### Task
Every entry in the listing below is to be output unchanged.
=== Task data ===
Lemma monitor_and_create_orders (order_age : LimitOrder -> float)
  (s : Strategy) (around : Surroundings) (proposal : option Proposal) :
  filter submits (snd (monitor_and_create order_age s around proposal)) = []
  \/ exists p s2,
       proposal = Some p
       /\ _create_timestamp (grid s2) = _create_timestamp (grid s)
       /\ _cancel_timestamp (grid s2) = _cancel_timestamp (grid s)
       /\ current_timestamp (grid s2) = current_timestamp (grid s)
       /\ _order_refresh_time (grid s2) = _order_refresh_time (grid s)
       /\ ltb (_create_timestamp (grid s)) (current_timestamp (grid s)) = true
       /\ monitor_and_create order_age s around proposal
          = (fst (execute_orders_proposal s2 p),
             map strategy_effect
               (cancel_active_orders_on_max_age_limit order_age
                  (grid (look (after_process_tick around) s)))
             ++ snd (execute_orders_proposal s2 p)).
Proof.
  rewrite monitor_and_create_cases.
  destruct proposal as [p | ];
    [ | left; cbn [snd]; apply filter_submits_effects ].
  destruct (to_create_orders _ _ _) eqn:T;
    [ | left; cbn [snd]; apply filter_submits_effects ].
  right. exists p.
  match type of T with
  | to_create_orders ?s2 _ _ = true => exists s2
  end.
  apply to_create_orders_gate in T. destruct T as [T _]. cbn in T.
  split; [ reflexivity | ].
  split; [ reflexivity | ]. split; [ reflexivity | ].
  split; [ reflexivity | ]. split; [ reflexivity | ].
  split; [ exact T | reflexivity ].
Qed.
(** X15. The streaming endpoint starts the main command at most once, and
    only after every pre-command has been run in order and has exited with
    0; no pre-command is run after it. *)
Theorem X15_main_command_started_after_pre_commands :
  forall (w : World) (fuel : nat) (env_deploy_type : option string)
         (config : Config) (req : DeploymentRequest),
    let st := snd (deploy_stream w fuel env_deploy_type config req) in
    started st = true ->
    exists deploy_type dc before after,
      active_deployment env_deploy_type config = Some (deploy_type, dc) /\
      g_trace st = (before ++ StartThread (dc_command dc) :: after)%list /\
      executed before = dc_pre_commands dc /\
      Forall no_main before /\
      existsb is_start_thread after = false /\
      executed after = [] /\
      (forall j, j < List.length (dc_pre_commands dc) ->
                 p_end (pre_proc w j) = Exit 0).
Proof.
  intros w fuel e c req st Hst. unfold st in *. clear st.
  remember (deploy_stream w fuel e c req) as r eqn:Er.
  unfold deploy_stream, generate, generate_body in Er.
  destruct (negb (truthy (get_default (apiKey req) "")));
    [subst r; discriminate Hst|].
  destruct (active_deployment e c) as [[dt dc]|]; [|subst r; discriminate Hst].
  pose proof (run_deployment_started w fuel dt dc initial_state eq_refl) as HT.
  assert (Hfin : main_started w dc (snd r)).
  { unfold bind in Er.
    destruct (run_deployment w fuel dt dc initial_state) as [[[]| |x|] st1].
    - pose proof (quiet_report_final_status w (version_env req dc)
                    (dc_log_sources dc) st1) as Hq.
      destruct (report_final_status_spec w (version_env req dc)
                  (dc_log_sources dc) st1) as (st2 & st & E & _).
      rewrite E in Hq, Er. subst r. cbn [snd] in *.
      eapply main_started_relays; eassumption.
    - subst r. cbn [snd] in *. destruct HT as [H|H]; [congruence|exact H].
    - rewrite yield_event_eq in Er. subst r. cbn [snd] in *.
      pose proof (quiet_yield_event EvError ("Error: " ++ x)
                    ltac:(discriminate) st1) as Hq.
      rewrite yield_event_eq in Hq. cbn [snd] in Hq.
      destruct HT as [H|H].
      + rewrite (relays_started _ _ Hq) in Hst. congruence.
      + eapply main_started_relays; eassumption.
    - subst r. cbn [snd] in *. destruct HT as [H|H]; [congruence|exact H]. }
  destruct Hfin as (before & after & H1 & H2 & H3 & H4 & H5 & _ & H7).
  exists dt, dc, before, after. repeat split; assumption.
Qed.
===
### Response area
Lemma monitor_and_create_orders (order_age : LimitOrder -> float)
  (s : Strategy) (around : Surroundings) (proposal : option Proposal) :
  filter submits (snd (monitor_and_create order_age s around proposal)) = []
  \/ exists p s2,
       proposal = Some p
       /\ _create_timestamp (grid s2) = _create_timestamp (grid s)
       /\ _cancel_timestamp (grid s2) = _cancel_timestamp (grid s)
       /\ current_timestamp (grid s2) = current_timestamp (grid s)
       /\ _order_refresh_time (grid s2) = _order_refresh_time (grid s)
       /\ ltb (_create_timestamp (grid s)) (current_timestamp (grid s)) = true
       /\ monitor_and_create order_age s around proposal
          = (fst (execute_orders_proposal s2 p),
             map strategy_effect
               (cancel_active_orders_on_max_age_limit order_age
                  (grid (look (after_process_tick around) s)))
             ++ snd (execute_orders_proposal s2 p)).
Proof.
  rewrite monitor_and_create_cases.
  destruct proposal as [p | ];
    [ | left; cbn [snd]; apply filter_submits_effects ].
  destruct (to_create_orders _ _ _) eqn:T;
    [ | left; cbn [snd]; apply filter_submits_effects ].
  right. exists p.
  match type of T with
  | to_create_orders ?s2 _ _ = true => exists s2
  end.
  apply to_create_orders_gate in T. destruct T as [T _]. cbn in T.
  split; [ reflexivity | ].
  split; [ reflexivity | ]. split; [ reflexivity | ].
  split; [ reflexivity | ]. split; [ reflexivity | ].
  split; [ exact T | reflexivity ].
Qed.
(** X15. The streaming endpoint starts the main command at most once, and
    only after every pre-command has been run in order and has exited with
    0; no pre-command is run after it. *)
Theorem X15_main_command_started_after_pre_commands :
  forall (w : World) (fuel : nat) (env_deploy_type : option string)
         (config : Config) (req : DeploymentRequest),
    let st := snd (deploy_stream w fuel env_deploy_type config req) in
    started st = true ->
    exists deploy_type dc before after,
      active_deployment env_deploy_type config = Some (deploy_type, dc) /\
      g_trace st = (before ++ StartThread (dc_command dc) :: after)%list /\
      executed before = dc_pre_commands dc /\
      Forall no_main before /\
      existsb is_start_thread after = false /\
      executed after = [] /\
      (forall j, j < List.length (dc_pre_commands dc) ->
                 p_end (pre_proc w j) = Exit 0).
Proof.
  intros w fuel e c req st Hst. unfold st in *. clear st.
  remember (deploy_stream w fuel e c req) as r eqn:Er.
  unfold deploy_stream, generate, generate_body in Er.
  destruct (negb (truthy (get_default (apiKey req) "")));
    [subst r; discriminate Hst|].
  destruct (active_deployment e c) as [[dt dc]|]; [|subst r; discriminate Hst].
  pose proof (run_deployment_started w fuel dt dc initial_state eq_refl) as HT.
  assert (Hfin : main_started w dc (snd r)).
  { unfold bind in Er.
    destruct (run_deployment w fuel dt dc initial_state) as [[[]| |x|] st1].
    - pose proof (quiet_report_final_status w (version_env req dc)
                    (dc_log_sources dc) st1) as Hq.
      destruct (report_final_status_spec w (version_env req dc)
                  (dc_log_sources dc) st1) as (st2 & st & E & _).
      rewrite E in Hq, Er. subst r. cbn [snd] in *.
      eapply main_started_relays; eassumption.
    - subst r. cbn [snd] in *. destruct HT as [H|H]; [congruence|exact H].
    - rewrite yield_event_eq in Er. subst r. cbn [snd] in *.
      pose proof (quiet_yield_event EvError ("Error: " ++ x)
                    ltac:(discriminate) st1) as Hq.
      rewrite yield_event_eq in Hq. cbn [snd] in Hq.
      destruct HT as [H|H].
      + rewrite (relays_started _ _ Hq) in Hst. congruence.
      + eapply main_started_relays; eassumption.
    - subst r. cbn [snd] in *. destruct HT as [H|H]; [congruence|exact H]. }
  destruct Hfin as (before & after & H1 & H2 & H3 & H4 & H5 & _ & H7).
  exists dt, dc, before, after. repeat split; assumption.
Qed.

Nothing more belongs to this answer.